As well as this focus on technology, the GLOBIS MBA covers all the fundamentals required to achieve the coveted qualification. Courses cover areas such as Organizational Behavior and Human Resource Management, Marketing and Strategy, and Accounting and Finance. 

Students also study Critical and Analytical skills, Management Philosophy and Entrepreneurial Leadership—as well selecting numerous electives, including some specific Japanese leadership topics such as ‘Keiei Dojo’, which focuses on ‘human skills’ and how to understand and influence others.

GLOBIS MBA classes are taught by a faculty of business practitioners, not academics—many of whom are international, or have international business experience.

Hori emphasizes that b-school can be a journey of self-discovery, just as his own was. GLOBIS students are encouraged to define their ‘kokorozashi’ or personal mission while at the school. 

“In order to become a successful business leader, you need to have a vision or mission,” he says. “If you find out what yours is and how you want to use your life, you can aim to accomplish this during your lifetime.”

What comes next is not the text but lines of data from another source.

Lemma inspect_all_fragments h key samples k e :
  client_hello_ok h → len (encode_hello h) ≤ maxInspectBytes →
  Forall (λ ws : time * TrafficSample, sample_key ws.2 = key ∧ ts_Payload ws.2 ≠ []) samples →
  samples ≠ [] →
  encode_hello h = k ++ concat ((λ ws, ts_Payload ws.2) <$> samples) →
  tlsBuffer (flow_before e key) = k → inspectedBytes (flow_before e key) = len k →
  ∃ e' rs r, inspect_all e samples = Some (e', rs ++ [r]) ∧
    Forall (λ r, tls_names (res_Findings r) = []) rs ∧
    tls_names (res_Findings r) = [string_of_bytes (ch_sni h)].
Proof.
  intros Hok Hmax Hall. revert k e.
  induction Hall as [|[wall s] samples [Hkey Hne] Hall IH]; intros k e Hnil Hk Hbuf Hi; [done|].
  cbn [snd] in *. cbn [fmap list_fmap concat snd] in Hk. clear Hnil. set (k' := concat _) in Hk.
  pose proof (f_equal len Hk) as Hlen. rewrite !len_app in Hlen.
  assert (0 < len (ts_Payload s)) by (destruct (ts_Payload s); [done|lens]).
  assert (k' = [] ↔ samples = []) as Hk'.
  { subst k'. destruct Hall as [|[w s'] samples' [_ Hne'] _]; [done|]. cbn.
    split; [|done]. by intros [? ?]%app_eq_nil. }
  edestruct (Inspect_tls e wall s key) as (e1 & fs & Heq & Hb1 & Hi1 & Hn1); [done|done|lens| |].
  { by eapply (feedTLSClientHello_fragment h). }
  cbn in Hb1, Hi1. cbn [inspect_all]. rewrite Heq. cbn [mbind option_bind].
  destruct (decide (k' = [])) as [Hend|Hend];
    [rewrite !(bool_decide_true _ Hend) in *|rewrite !(bool_decide_false _ Hend) in *].
  - assert (samples = []) as -> by tauto. cbn. eexists _, [], _. split; [done|].
    split; [done|]. cbn [res_Findings]. rewrite Hn1. rewrite bool_decide_false; [done|]. apply Hok.
  - destruct (IH (k ++ ts_Payload s) e1) as (e2 & rs & r & -> & Hrs & Hr).
    + intros ->. by apply Hend, Hk'.
    + by rewrite <-app_assoc.
    + done.
    + rewrite Hi1, Hi, len_app. done.
    + cbn. eexists _, (_ :: rs), r. split; [done|]. split; [|done]. by constructor.
Qed.
Definition race_before : list (time * conn_op) := [(1, ORegister (mkInfo "L" "web" "tcp" "" "1.2.3.4:5") 10 None)].
Definition race_block : BlockedInboundIP := mkBlock "1.2.3.4" "abuse" 2.
Lemma block_check_race_witness :
  (EnforceBlockedInboundIP (exec_all (NewManager 0) race_before) 2 race_block).2 = [10] ∧
  let '(m1, closed) := EnforceBlockedInboundIP (exec_all (NewManager 0) race_before) 2 race_block in
  let '(m2, id) := RegisterTCPConnection m1 3 (mkInfo "L" "web" "tcp" "" "1.2.3.4:6") 11 None in
  (11 ∉ closed) ∧ slipped "1.2.3.4" id 11 (exec_all m2 [(4, OCleanup)]).
Proof.
  split; [vm_compute; reflexivity|].
  apply (block_check_race 0 race_before (mkInfo "L" "web" "tcp" "" "1.2.3.4:6") race_block 2 3 11 None [(4, OCleanup)]).
  - vm_compute. reflexivity.
  - vm_compute. reflexivity.
  - vm_compute. reflexivity.
  - intros id c Hc. assert (Hl : map_to_list (tcpConnections (exec_all (NewManager 0) race_before)) =
      [("tcp_1"%string, mkTCP (mkActive "tcp_1" "tcp" 0 0 "" "" "L" "web" "tcp" 0 "1.2.3.4:5" "1.2.3.4" 5 "" 1 1 true) 10 None)])
      by (vm_compute; reflexivity).
    apply elem_of_map_to_list in Hc. rewrite Hl in Hc. apply list_elem_of_singleton in Hc as [= _ ->]. apply (bool_decide_unpack _). vm_compute. exact I.
  - by repeat constructor.
Defined.

(** ** Termination *)

Definition client_conn (t : Z) (c : string) (a : ActiveConnection) : Prop :=
  a_TokenID a = t ∧ a_ClientID a = c.

(** terminating a client revokes its known leases and removes exactly its
    tracked connections and flows, closing both sides of each TCP connection and
    counting what it removed; every other connection is kept. *)
Theorem TerminateConnectionsForClient_spec m t client :
  0 < t → TrimSpace client ≠ ""%string →
  let c := TrimSpace client in
  let '(m', n, closed) := TerminateConnectionsForClient m t client in
  (∀ id a, tcpConnections m' !! id = Some a ↔
     tcpConnections m !! id = Some a ∧ ¬ client_conn t c (tc_active a)) ∧
  (∀ key f, udpFlows m' !! key = Some f ↔ udpFlows m !! key = Some f ∧ ¬ client_conn t c f) ∧
  n = Z.of_nat (size (tcpConnections m)) - Z.of_nat (size (tcpConnections m')) +
      (Z.of_nat (size (udpFlows m)) - Z.of_nat (size (udpFlows m'))) ∧
  (∀ h, h ∈ closed ↔ ∃ id a, tcpConnections m !! id = Some a ∧ client_conn t c (tc_active a) ∧
                             h ∈ conn_handles a) ∧
  (∀ id l, runtimeLeases m' !! id = Some l → l_TokenID l = t → l_ClientID l = c →
           l_Status l = "revoked"%string).
Proof.
  intros Ht Hc. cbn zeta. unfold TerminateConnectionsForClient.
  rewrite !bool_decide_false by (lia || done). cbn [orb]. unfold terminateConnections. cbn.
  assert (∀ a, bool_decide (a_TokenID a = t) && bool_decide (a_ClientID a = TrimSpace client) = true ↔
               client_conn t (TrimSpace client) a) as Hm.
  { intros a. unfold client_conn. by rewrite <-bool_decide_and, bool_decide_eq_true. }
  split; [|split; [|split; [|split]]].
  - intros id a. rewrite map_lookup_filter_Some. cbn. by rewrite Hm.
  - intros key f. rewrite map_lookup_filter_Some. cbn. by rewrite Hm.
  - rewrite (map_size_filter_split (λ kc : string * activeTCPConnection,
      bool_decide (a_TokenID (tc_active kc.2) = t) &&
      bool_decide (a_ClientID (tc_active kc.2) = TrimSpace client) = true) (tcpConnections m)).
    rewrite (map_size_filter_split (λ kf : string * ActiveConnection,
      bool_decide (a_TokenID kf.2 = t) && bool_decide (a_ClientID kf.2 = TrimSpace client) = true)
      (udpFlows m)).
    lia.
  - intros h. rewrite list_elem_of_bind. split.
    + intros (a & Hh & Ha). apply elem_of_map_values in Ha as [id Ha].
      apply map_lookup_filter_Some in Ha as [? Hma]. exists id, a. apply Hm in Hma. auto.
    + intros (id & a & Ha & Hma & Hh). exists a. split; [done|].
      apply elem_of_map_values. exists id. apply map_lookup_filter_Some. split; [done|]. by apply Hm.
  - intros id l. rewrite lookup_fmap. intros (l0 & Hl0 & ->)%fmap_Some.
    destruct (_ && _) eqn:E; [done|]. intros H1 H2.
    by rewrite !bool_decide_true in E by done.
Qed.
(** The fields copied from the file, before the defaults of the node. *)
Definition apply_file_fields (cfg : Config) (f : FileConfig) : Config :=
  let cfg := cfg
    <| cfg_ConnectionTuning := fc_ConnectionTuning f |>
    <| ConfigurationMode := or_else (fc_ConfigurationMode f) ConfigurationManual |>
    <| ConfigVersion := or_else_z (fc_ConfigVersion f) 1 |>
    <| cfg_Mode := if bool_decide (fc_Mode f = ""%string) &&
                      (bool_decide (fc_MySQLDSN f ≠ ""%string) || fc_Initialized f)
                   then ModeController else fc_Mode f |>
    <| MySQLDSN := fc_MySQLDSN f |>
    <| CookieSecret := fc_CookieSecret f |>
    <| SessionTTL := parseDuration (fc_SessionTTL f) (SessionTTL cfg) |>
    <| RuntimeTokenTTL := parseDuration (fc_RuntimeTokenTTL f) (RuntimeTokenTTL cfg) |>
    <| UDPConnectionTTL := parseDuration (fc_UDPConnectionTTL f) (UDPConnectionTTL cfg) |>
    <| EmbeddedFRPEnabled := default (EmbeddedFRPEnabled cfg) (fc_EmbeddedFRPEnabled f) |>
    <| FRPBindAddr := fc_FRPBindAddr f |>
    <| FRPProxyBindAddr := fc_FRPProxyBindAddr f |>
    <| FRPServerAddr := fc_FRPServerAddr f |>
    <| FRPServerPort := fc_FRPServerPort f |>
    <| FRPTransportTLS := true |>
    <| ClientConfigComment := fc_ClientConfigComment f |>
    <| InitialAdmin := fc_InitialAdmin f |>
    <| Initialized := fc_Initialized f || bool_decide (ia_PasswordHash (fc_InitialAdmin f) ≠ ""%string) |>
    <| cfg_Controller := mergeControllerConfig (cfg_Controller cfg) (fc_Controller f) |>
    <| cfg_Edge := mergeEdgeConfig (cfg_Edge cfg) (fc_Edge f) |> in
  cfg <| cfg_Node :=
    if nodeRuntimeConfigured (fc_Node f) then mergeNodeRuntimeConfig (cfg_Node cfg) (fc_Node f)
    else
      let node := (cfg_Node cfg) <| n_FRPAdvertiseAddr := fc_FRPServerAddr f |>
                                 <| n_FRPBindPort := fc_FRPServerPort f |> in
      if bool_decide (cfg_Mode cfg = ModeEdge) && bool_decide (ec_NodeName (fc_Edge f) ≠ ""%string)
      then node <| n_Tag := ec_NodeName (fc_Edge f) |> else node |>.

Tying in with Hori’s own mission “to educate students to become visionary leaders who create innovative societies”, GLOBIS now has seven campuses across Japan as well as a Pre-MBA offering campus in San Francisco. 


New MBA models

The GLOBIS Pre-MBA is a 12-week course which allows students to take a number of MBA modules, with credits transferable onto the MBA program. This allows students to either take specific courses to upskill around their job, or to experience the GLOBIS MBA before deciding to enroll in the full program.

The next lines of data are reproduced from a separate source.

Lemma fmtFrac_print prec u ds t unit :
  0 ≤ u → span_digits t = (ds, unit) → ds ≠ [] →
  ∃ ds' t', fmtFrac prec u true t = (String (chr 46) t', u `div` 10 ^ Z.of_nat prec) ∧ span_digits t' = (ds', unit) ∧ ds' ≠ [] ∧
    length ds' = (prec + length ds)%nat ∧
    digits_number ds' = (u `mod` 10 ^ Z.of_nat prec) * 10 ^ Z.of_nat (length ds) + digits_number ds.
Proof.
  revert u ds t. induction prec as [|prec IH]; intros u ds t Hu Hds Hne.
  { exists ds, t. cbn. rewrite Z.div_1_r, Z.mod_1_r. by split_and!. }
  pose proof (Z.mod_pos_bound u 10 ltac:(lia)).
  destruct (IH (u `div` 10) (u `mod` 10 :: ds) (String (chr (48 + u `mod` 10)) t)) as (ds' & t' & Hf & Hs & Hne' & Hlen & Hnum).
  { apply Z.div_pos; lia. }
  { apply span_digits_cons; [by apply digit_of_chr|done]. }
  { done. }
  exists ds', t'. cbn [fmtFrac orb]. rewrite Hf, Nat2Z.inj_succ, Z.pow_succ_r by lia.
  rewrite Z.div_div by lia. split_and!; [done..|cbn in Hlen; lia|].
  rewrite Hnum, digits_number_cons. cbn [length]. rewrite Nat2Z.inj_succ, Z.pow_succ_r by lia.
  rewrite (Z.rem_mul_r u 10 (10 ^ Z.of_nat prec)) by lia. ring.
Qed.
Lemma fmtFrac_spec prec u unit :
  0 ≤ u → span_digits unit = ([], unit) →
  ∃ acc, fmtFrac prec u false unit = (acc, u `div` 10 ^ Z.of_nat prec) ∧ frac_of prec (u `mod` 10 ^ Z.of_nat prec) unit acc.
Proof.
  intros Hu Hunit. revert u Hu. induction prec as [|prec IH]; intros u Hu.
  { exists unit. cbn. rewrite Z.div_1_r, Z.mod_1_r. split; [done|]. by left. }
  pose proof (Z.mod_pos_bound u 10 ltac:(lia)) as Hd. cbn [fmtFrac orb].
  rewrite Nat2Z.inj_succ, Z.pow_succ_r by lia. rewrite (Z.rem_mul_r u 10) by lia. rewrite <- (Z.div_div u 10) by lia.
  assert (Hu' : 0 ≤ u `div` 10) by (apply Z.div_pos; lia).
  destruct (decide (u `mod` 10 = 0)) as [H0|H0].
  - rewrite bool_decide_true by done. cbn [negb]. destruct (IH _ Hu') as (acc & -> & Hf). exists acc. split; [done|].
    rewrite H0. destruct Hf as [[Hf ->]|(ds & t & -> & Hs & Hne & Hlen & Hnum)]; [left; split; [lia|done]|].
    right. exists ds, t. split_and!; [done..|lia|]. rewrite <- Hnum. replace (S prec - length ds)%nat with (S (prec - length ds)) by lia.
    rewrite Nat2Z.inj_succ, Z.pow_succ_r by lia. lia.
  - rewrite bool_decide_false by done. cbn [negb].
    destruct (fmtFrac_print prec (u `div` 10) [u `mod` 10] (String (chr (48 + u `mod` 10)) unit) unit Hu') as (ds & t & -> & Hs & Hne & Hlen & Hnum).
    { apply span_digits_cons; [by apply digit_of_chr|done]. }
    { done. }
    eexists. split; [done|]. right. exists ds, t. cbn in Hlen. split_and!; [done..|lia|].
    rewrite Hnum. replace (S prec - length ds)%nat with 0%nat by lia. cbn. lia.
Qed.

(** A text that a unit cannot run into: the end, or a digit. *)
Definition unit_ends (s : string) : Prop := match s with String c _ => is_Some (digit_of c) | EmptyString => True end.
Lemma unit_ends_span s : unit_ends s → span_unit s = (EmptyString, s).
Proof. destruct s as [|c s]; [done|]. intros Hc. cbn in Hc |- *. by rewrite (bool_decide_true (is_Some _)), orb_true_r. Qed.
Lemma span_unit_letter c s :
  digit_of c = None → c ≠ chr 46 → unit_ends s → span_unit (String c "" +:+ s) = (String c "", s).
Proof.
  intros Hc Hd Hs. rewrite string_app_cons, string_app_nil_l. cbn. rewrite Hc, (bool_decide_false (c = _)) by done.
  by rewrite (unit_ends_span s Hs).
Qed.
Lemma span_digits_starts s ds r : span_digits s = (ds, r) → ds ≠ [] → ∃ c t, s = String c t ∧ is_Some (digit_of c).
Proof.
  destruct s as [|c t]; cbn; [naive_solver|]. intros H Hne. exists c, t. split; [done|].
  destruct (digit_of c); [by eexists|naive_solver].
Qed.
Lemma unit_ends_fmt w s : 0 ≤ w → (∀ c t, s = String c t → digit_of c = None) → unit_ends (fmt_d w +:+ s).
Proof.
  intros Hw Hs. destruct (span_digits_fmt w s Hw Hs) as (ds & Hd & _ & Hne). by destruct (span_digits_starts _ _ _ Hd Hne) as (c & t & -> & ?).
Qed.

(** One number with its unit. *)
Lemma duration_term fuel acc w prec f U uname rest str :
  0 ≤ w → span_unit (uname +:+ rest) = (uname, rest) → unit_value uname = Some U →
  frac_of prec f (uname +:+ rest) str → f = 0 ∨ U = 10 ^ Z.of_nat prec →
  (∀ c t, uname +:+ rest = String c t → digit_of c = None ∧ c ≠ chr 46) → acc + (w * U + f) ≤ 2 ^ 63 →
  duration_terms (S fuel) acc (fmt_d w +:+ str) = duration_terms fuel (acc + (w * U + f)) rest.
Proof.
  intros Hw Hunit HU Hfrac Hscale Hstop Hbound.
  assert (Hstr : ∀ c t, str = String c t → digit_of c = None).
  { destruct Hfrac as [[_ ->]|(ds & t & -> & _)]; [intros c t Hc; by apply (Hstop c t)|]. by intros c t' [= <- <-]. }
  destruct (span_digits_fmt w str Hw Hstr) as (whole & Hwhole & Hnum & Hne).
  destruct (span_digits_starts _ _ _ Hwhole Hne) as (c0 & t0 & Hs & _).
  assert (Hstep : duration_terms (S fuel) acc (fmt_d w +:+ str) =
    let '(whole, s) := span_digits (fmt_d w +:+ str) in
    let '(frac, dot, s) := match s with
      | String c rest => if bool_decide (c = chr 46) then let '(f, r) := span_digits rest in (f, true, r) else ([], false, s)
      | EmptyString => ([], false, s) end in
    if bool_decide (whole = [] ∧ frac = []) then None else
    let '(u, s) := span_unit s in
    unit ← unit_value u;
    let v := digits_number whole * unit + digits_number frac * unit / 10 ^ len frac in
    if bool_decide (2 ^ 63 < acc + v) then None else duration_terms fuel (acc + v) s) by (by rewrite Hs).
  rewrite Hstep, Hwhole. clear Hstep. destruct Hfrac as [[-> ->]|(ds & t & -> & Hds & Hdne & Hlen & Hval)].
  - assert (Hm : match uname +:+ rest with
      | String c rest0 => if bool_decide (c = chr 46) then let '(f, r) := span_digits rest0 in (f, true, r) else ([], false, uname +:+ rest)
      | EmptyString => ([], false, uname +:+ rest) end = ([], false, uname +:+ rest)).
    { destruct (uname +:+ rest) as [|c t] eqn:E; [done|]. by rewrite bool_decide_false by apply (Hstop c t eq_refl). }
    rewrite Hm, (bool_decide_false (whole = [] ∧ _)) by naive_solver. rewrite Hunit, HU. cbn [mbind option_bind].
    change (digits_number []) with 0. rewrite Hnum, Z.mul_0_l, Z.div_0_l by done.
    rewrite bool_decide_false by lia. done.
  - rewrite bool_decide_true by done. rewrite Hds, (bool_decide_false (whole = [] ∧ _)) by naive_solver. rewrite Hunit, HU. cbn [mbind option_bind].
    destruct Hscale as [-> | ->].
    { assert (digits_number ds = 0) as -> by nia. rewrite Z.mul_0_l, Z.div_0_l by (apply Z.pow_nonzero; unfold len; lia).
      rewrite Hnum, bool_decide_false by lia. done. }
    assert (Hq : digits_number ds * 10 ^ Z.of_nat prec / 10 ^ len ds = f).
    { rewrite <- Hval. unfold len. replace (Z.of_nat prec) with (Z.of_nat (prec - length ds) + Z.of_nat (length ds)) by lia.
      rewrite Z.pow_add_r, Z.mul_assoc by lia. apply Z.div_mul. apply Z.pow_nonzero; lia. }
    rewrite Hq, Hnum, bool_decide_false by lia. done.
Qed.

(** The last or only number of a printed duration. *)
Lemma duration_last fuel acc u prec U uname str :
  0 ≤ u → U = 10 ^ Z.of_nat prec → unit_value uname = Some U → span_unit (uname +:+ "") = (uname, ""%string) →
  (∀ c t, uname +:+ "" = String c t → digit_of c = None ∧ c ≠ chr 46) →
  frac_of prec (u `mod` 10 ^ Z.of_nat prec) (uname +:+ "") str → acc + u ≤ 2 ^ 63 →
  duration_terms (S fuel) acc (fmt_d (u `div` 10 ^ Z.of_nat prec) +:+ str) = Some (acc + u).
Proof.
  intros Hu HU Huv Hsu Hstop Hf Hb. pose proof (Z.div_mod u (10 ^ Z.of_nat prec) ltac:(apply Z.pow_nonzero; lia)) as Hdm.
  pose proof (Z.div_pos u (10 ^ Z.of_nat prec) Hu ltac:(lia)).
  rewrite (duration_term fuel acc _ prec (u `mod` 10 ^ Z.of_nat prec) U uname "" str); try done; [|by right|lia].
  replace (acc + _) with (acc + u) by lia. by destruct fuel.
Qed.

Another option to experience a taste of GLOBIS before (or without) committing to a full MBA is the nano-MBA, a six-week course that offers a 0.5 MBA credit and covers the fundamentals of the MBA. 

During the program, students can use GLOBIS’s AI Chat Learning tool (GAiChaL) to practice applying what they’ve learned in hypothetical business situations and gain immediate feedback. The use of AI for teaching is also fundamental to GLOBIS’s Unlimited MBA model, which allows a subscription to unlimited access to around 1350 different e-learning videos. Hori says that 300,000 people are currently paid subscribers to the $20-a-month service, which is delivered in English and Japanese.

For Hori, the evolving model of programs on offer at GLOBIS is a response to the agile business world.

“I used to use Harvard or Stanford as our benchmark but now I believe that we need to match the business school to the quickly advancing technological environment of the business world,” he concludes.